Every line with "TradeRow" in it should be copied from the data.

RECORDED INFORMATION:

* * * *

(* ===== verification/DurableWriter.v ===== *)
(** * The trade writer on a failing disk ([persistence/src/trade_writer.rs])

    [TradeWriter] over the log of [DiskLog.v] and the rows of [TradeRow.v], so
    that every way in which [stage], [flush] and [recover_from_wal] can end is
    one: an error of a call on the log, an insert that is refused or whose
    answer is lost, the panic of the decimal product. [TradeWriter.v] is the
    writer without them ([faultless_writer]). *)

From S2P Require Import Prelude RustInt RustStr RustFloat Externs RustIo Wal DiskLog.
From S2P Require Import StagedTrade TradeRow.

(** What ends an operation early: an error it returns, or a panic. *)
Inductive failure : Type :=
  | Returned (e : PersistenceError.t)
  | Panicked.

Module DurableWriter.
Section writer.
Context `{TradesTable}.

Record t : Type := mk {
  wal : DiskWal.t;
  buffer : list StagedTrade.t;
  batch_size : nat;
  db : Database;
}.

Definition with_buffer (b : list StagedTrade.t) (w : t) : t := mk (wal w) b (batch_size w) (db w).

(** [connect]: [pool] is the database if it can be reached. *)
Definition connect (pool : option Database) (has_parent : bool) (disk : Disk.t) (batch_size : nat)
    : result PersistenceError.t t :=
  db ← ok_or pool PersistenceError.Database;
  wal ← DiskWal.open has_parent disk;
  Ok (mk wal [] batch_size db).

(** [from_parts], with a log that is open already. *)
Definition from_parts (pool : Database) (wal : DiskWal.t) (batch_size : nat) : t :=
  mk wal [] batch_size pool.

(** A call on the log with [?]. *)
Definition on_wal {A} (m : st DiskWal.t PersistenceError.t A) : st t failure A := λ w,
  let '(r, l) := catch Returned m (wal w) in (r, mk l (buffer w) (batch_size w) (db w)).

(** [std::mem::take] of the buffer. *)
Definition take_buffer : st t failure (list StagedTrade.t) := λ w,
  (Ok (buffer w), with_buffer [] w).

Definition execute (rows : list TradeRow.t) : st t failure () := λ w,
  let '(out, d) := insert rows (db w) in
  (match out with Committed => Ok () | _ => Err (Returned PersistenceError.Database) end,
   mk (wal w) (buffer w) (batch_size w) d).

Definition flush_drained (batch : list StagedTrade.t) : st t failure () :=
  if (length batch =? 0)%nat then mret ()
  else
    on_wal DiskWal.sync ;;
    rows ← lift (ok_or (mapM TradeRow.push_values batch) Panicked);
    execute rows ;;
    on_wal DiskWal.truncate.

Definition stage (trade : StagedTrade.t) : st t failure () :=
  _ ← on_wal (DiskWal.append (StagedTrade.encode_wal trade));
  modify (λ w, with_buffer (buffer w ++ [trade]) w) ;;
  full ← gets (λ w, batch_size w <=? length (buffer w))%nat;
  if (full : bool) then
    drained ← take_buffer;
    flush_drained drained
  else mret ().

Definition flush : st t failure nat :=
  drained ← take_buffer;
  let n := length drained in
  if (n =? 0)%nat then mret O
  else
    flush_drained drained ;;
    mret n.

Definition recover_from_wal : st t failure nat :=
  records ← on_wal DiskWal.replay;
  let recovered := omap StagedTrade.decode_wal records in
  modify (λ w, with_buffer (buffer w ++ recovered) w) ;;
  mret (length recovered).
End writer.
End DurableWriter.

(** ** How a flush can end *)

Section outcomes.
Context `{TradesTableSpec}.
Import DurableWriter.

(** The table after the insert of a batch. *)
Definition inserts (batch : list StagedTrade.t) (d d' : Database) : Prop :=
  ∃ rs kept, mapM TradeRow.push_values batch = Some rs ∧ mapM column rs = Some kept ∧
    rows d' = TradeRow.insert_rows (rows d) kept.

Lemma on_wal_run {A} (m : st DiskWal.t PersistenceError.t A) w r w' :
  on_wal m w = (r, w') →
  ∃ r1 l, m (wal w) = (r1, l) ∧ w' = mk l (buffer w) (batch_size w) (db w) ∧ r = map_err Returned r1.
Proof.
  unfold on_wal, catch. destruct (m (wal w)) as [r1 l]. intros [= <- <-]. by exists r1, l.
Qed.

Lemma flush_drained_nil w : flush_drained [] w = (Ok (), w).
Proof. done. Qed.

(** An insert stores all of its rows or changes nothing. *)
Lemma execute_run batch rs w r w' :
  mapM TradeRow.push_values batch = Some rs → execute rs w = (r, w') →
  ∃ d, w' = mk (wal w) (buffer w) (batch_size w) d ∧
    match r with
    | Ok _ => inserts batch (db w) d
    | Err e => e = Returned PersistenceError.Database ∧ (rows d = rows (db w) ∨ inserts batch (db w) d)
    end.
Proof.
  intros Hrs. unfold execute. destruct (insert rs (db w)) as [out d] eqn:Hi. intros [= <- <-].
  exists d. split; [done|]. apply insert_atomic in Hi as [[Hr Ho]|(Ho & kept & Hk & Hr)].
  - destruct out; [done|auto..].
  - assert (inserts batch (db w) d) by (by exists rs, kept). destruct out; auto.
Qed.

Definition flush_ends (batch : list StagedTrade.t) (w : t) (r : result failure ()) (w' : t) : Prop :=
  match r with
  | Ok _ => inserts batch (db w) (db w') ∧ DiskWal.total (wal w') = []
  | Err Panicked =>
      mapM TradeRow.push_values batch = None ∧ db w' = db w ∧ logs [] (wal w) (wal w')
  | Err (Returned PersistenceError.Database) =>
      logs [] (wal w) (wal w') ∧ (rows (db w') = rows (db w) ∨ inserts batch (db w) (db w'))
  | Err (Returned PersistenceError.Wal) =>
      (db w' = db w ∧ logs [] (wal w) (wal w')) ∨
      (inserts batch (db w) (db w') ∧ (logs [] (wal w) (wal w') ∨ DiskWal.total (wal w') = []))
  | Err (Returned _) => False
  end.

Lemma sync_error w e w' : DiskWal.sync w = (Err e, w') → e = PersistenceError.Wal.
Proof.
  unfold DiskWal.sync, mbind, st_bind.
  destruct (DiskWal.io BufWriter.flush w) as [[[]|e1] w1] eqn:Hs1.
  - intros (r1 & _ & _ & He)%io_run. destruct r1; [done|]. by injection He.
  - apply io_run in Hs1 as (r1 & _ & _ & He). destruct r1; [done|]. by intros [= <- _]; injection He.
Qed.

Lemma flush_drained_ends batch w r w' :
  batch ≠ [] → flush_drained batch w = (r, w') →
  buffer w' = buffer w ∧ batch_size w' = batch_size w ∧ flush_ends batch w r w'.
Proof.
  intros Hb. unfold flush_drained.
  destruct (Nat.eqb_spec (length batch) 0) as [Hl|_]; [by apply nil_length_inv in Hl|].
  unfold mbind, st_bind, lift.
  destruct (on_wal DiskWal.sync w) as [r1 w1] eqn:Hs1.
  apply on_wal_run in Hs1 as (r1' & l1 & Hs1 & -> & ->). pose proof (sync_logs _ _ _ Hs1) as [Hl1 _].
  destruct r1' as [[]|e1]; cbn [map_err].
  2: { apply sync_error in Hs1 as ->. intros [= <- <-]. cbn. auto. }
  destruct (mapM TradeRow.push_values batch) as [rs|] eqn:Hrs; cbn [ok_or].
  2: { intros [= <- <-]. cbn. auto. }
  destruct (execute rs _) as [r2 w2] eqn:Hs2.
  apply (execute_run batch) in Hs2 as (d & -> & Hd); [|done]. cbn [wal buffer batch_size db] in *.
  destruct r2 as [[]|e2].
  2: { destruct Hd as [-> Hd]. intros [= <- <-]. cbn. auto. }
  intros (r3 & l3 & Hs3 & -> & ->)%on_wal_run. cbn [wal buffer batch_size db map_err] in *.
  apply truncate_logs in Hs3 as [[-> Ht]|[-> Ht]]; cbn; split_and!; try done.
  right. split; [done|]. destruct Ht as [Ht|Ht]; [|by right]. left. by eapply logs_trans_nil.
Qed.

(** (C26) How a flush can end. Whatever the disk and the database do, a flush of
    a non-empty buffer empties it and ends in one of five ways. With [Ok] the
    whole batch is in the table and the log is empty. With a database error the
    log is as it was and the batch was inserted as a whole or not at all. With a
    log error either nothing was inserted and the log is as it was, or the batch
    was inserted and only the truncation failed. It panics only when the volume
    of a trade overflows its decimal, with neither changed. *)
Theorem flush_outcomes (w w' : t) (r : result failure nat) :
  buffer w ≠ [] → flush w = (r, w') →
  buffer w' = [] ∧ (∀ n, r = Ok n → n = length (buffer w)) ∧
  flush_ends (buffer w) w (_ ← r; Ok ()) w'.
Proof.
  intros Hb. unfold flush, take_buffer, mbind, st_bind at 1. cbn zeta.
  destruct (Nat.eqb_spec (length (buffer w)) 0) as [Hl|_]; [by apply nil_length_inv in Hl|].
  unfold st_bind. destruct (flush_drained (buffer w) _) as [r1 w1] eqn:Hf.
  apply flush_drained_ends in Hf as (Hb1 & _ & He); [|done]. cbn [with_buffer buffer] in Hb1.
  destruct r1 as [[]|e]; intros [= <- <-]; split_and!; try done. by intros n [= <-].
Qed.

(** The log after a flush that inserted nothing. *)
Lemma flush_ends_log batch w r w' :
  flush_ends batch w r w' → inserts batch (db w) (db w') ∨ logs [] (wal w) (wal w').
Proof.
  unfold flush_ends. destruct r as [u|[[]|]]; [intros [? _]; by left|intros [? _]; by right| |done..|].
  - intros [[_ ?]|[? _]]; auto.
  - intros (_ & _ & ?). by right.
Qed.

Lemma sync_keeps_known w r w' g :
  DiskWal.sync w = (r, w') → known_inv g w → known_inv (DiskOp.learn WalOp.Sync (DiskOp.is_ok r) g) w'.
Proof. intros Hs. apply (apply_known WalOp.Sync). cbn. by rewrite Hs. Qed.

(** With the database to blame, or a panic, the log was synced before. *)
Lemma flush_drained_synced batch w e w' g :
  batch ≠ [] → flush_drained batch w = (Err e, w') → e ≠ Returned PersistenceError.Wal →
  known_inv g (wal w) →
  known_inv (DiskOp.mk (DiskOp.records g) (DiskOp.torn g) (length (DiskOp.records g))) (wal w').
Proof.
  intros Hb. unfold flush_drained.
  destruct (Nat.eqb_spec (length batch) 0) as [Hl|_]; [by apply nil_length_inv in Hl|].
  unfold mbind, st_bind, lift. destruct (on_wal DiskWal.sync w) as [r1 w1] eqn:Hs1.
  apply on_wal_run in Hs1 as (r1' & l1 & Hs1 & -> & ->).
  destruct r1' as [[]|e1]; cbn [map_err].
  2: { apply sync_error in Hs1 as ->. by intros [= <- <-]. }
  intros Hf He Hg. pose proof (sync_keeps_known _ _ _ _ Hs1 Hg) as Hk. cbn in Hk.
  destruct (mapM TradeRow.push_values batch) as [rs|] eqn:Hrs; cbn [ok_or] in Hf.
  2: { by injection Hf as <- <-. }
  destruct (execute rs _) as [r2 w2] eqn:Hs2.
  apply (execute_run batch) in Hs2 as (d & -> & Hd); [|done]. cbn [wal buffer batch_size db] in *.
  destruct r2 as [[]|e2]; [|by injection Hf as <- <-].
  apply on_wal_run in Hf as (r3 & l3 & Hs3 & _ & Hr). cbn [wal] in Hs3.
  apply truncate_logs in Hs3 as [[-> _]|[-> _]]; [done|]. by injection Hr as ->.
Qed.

* * * *

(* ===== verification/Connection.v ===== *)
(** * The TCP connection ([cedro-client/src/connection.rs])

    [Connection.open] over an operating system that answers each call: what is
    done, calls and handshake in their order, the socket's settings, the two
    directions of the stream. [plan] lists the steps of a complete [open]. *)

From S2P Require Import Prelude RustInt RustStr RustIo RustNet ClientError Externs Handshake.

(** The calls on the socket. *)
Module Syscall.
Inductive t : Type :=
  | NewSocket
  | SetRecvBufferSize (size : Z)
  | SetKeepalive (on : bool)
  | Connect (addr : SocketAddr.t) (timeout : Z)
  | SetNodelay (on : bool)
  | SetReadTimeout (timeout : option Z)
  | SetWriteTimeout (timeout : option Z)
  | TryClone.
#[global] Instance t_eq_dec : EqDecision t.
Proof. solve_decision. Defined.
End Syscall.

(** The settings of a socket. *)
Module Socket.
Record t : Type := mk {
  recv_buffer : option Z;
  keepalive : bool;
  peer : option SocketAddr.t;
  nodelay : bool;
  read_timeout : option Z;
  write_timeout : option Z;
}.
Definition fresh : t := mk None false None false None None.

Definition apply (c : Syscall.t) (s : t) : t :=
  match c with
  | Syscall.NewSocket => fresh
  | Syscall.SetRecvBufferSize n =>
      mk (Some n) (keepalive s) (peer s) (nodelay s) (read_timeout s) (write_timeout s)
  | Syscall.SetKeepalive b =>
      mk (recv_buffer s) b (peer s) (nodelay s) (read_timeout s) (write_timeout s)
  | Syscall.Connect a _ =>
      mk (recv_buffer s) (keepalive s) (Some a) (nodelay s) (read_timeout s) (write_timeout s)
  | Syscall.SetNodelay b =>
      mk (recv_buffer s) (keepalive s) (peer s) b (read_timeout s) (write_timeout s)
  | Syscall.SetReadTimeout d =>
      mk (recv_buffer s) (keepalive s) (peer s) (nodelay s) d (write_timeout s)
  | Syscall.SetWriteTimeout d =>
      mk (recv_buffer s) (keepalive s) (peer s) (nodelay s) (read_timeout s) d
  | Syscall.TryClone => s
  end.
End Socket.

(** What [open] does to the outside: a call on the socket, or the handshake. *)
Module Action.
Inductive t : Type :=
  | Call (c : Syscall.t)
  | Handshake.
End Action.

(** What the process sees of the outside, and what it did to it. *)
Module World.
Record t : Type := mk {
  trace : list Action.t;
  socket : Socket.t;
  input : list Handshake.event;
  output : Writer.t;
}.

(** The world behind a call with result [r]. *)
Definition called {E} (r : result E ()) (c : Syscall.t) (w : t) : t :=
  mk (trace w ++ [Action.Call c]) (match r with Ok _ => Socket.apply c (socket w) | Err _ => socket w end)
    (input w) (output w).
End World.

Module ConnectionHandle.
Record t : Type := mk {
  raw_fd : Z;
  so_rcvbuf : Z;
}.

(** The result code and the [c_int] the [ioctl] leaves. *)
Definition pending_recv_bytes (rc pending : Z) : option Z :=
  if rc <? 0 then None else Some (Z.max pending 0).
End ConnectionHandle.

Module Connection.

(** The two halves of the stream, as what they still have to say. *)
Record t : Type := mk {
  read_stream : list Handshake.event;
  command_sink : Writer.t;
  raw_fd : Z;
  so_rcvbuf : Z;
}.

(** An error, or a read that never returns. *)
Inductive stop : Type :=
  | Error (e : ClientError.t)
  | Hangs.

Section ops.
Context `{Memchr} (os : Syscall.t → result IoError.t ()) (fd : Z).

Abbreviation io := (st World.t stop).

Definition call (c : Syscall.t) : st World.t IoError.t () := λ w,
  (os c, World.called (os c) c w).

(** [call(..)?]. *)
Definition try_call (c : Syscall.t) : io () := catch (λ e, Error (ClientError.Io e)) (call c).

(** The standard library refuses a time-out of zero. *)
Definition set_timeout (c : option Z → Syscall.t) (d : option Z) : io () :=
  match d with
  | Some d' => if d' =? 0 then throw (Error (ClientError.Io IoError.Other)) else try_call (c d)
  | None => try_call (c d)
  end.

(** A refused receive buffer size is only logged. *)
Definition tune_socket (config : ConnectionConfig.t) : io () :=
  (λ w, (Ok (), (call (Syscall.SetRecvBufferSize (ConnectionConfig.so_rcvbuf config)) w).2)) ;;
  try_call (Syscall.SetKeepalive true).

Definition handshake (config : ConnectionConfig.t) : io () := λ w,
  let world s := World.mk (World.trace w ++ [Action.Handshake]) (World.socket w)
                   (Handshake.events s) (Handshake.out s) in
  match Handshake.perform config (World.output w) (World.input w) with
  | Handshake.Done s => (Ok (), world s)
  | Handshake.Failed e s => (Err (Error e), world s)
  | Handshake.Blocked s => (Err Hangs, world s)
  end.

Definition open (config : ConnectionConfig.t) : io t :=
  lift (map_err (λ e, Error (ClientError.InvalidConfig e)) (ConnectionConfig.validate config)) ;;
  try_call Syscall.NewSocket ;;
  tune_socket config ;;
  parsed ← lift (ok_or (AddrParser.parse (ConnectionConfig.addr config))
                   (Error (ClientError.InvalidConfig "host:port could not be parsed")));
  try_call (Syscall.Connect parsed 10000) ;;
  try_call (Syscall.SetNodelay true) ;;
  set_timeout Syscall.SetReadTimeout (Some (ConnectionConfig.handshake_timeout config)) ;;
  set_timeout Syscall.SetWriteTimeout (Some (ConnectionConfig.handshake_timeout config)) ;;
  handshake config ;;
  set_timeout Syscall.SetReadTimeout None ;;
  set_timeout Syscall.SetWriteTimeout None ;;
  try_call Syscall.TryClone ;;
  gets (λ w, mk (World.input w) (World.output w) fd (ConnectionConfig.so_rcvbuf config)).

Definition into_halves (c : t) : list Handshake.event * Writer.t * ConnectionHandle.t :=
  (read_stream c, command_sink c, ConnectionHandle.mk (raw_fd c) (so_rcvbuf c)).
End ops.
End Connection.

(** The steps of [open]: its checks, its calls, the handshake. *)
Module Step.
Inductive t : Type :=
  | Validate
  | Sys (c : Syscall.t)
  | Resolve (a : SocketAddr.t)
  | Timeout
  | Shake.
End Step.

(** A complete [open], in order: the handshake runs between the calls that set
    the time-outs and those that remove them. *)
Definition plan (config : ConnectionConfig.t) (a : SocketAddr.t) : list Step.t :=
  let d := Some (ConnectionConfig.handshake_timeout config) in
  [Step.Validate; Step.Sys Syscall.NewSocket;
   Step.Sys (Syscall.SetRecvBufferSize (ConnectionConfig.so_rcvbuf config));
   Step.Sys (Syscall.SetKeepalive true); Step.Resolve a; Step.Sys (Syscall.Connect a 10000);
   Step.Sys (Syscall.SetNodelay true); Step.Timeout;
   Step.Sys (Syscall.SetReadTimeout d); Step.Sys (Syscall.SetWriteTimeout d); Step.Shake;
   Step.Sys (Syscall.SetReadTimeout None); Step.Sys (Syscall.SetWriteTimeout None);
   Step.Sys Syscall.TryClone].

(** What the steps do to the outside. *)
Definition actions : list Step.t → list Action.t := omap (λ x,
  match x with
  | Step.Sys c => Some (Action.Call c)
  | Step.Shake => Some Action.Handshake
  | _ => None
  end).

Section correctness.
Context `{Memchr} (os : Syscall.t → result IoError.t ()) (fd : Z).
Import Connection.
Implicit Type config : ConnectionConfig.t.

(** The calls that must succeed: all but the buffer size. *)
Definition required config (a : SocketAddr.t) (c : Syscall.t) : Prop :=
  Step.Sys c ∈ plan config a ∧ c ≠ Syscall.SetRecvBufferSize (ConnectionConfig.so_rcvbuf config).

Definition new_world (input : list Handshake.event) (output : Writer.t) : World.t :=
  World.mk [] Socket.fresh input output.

* * * *

TASK RESULT:
    [TradeWriter] over the log of [DiskLog.v] and the rows of [TradeRow.v], so
From S2P Require Import StagedTrade TradeRow.
Definition execute (rows : list TradeRow.t) : st t failure () := λ w,
    rows ← lift (ok_or (mapM TradeRow.push_values batch) Panicked);
  ∃ rs kept, mapM TradeRow.push_values batch = Some rs ∧ mapM column rs = Some kept ∧
    rows d' = TradeRow.insert_rows (rows d) kept.
  mapM TradeRow.push_values batch = Some rs → execute rs w = (r, w') →
      mapM TradeRow.push_values batch = None ∧ db w' = db w ∧ logs [] (wal w) (wal w')
  destruct (mapM TradeRow.push_values batch) as [rs|] eqn:Hrs; cbn [ok_or].
  destruct (mapM TradeRow.push_values batch) as [rs|] eqn:Hrs; cbn [ok_or] in Hf.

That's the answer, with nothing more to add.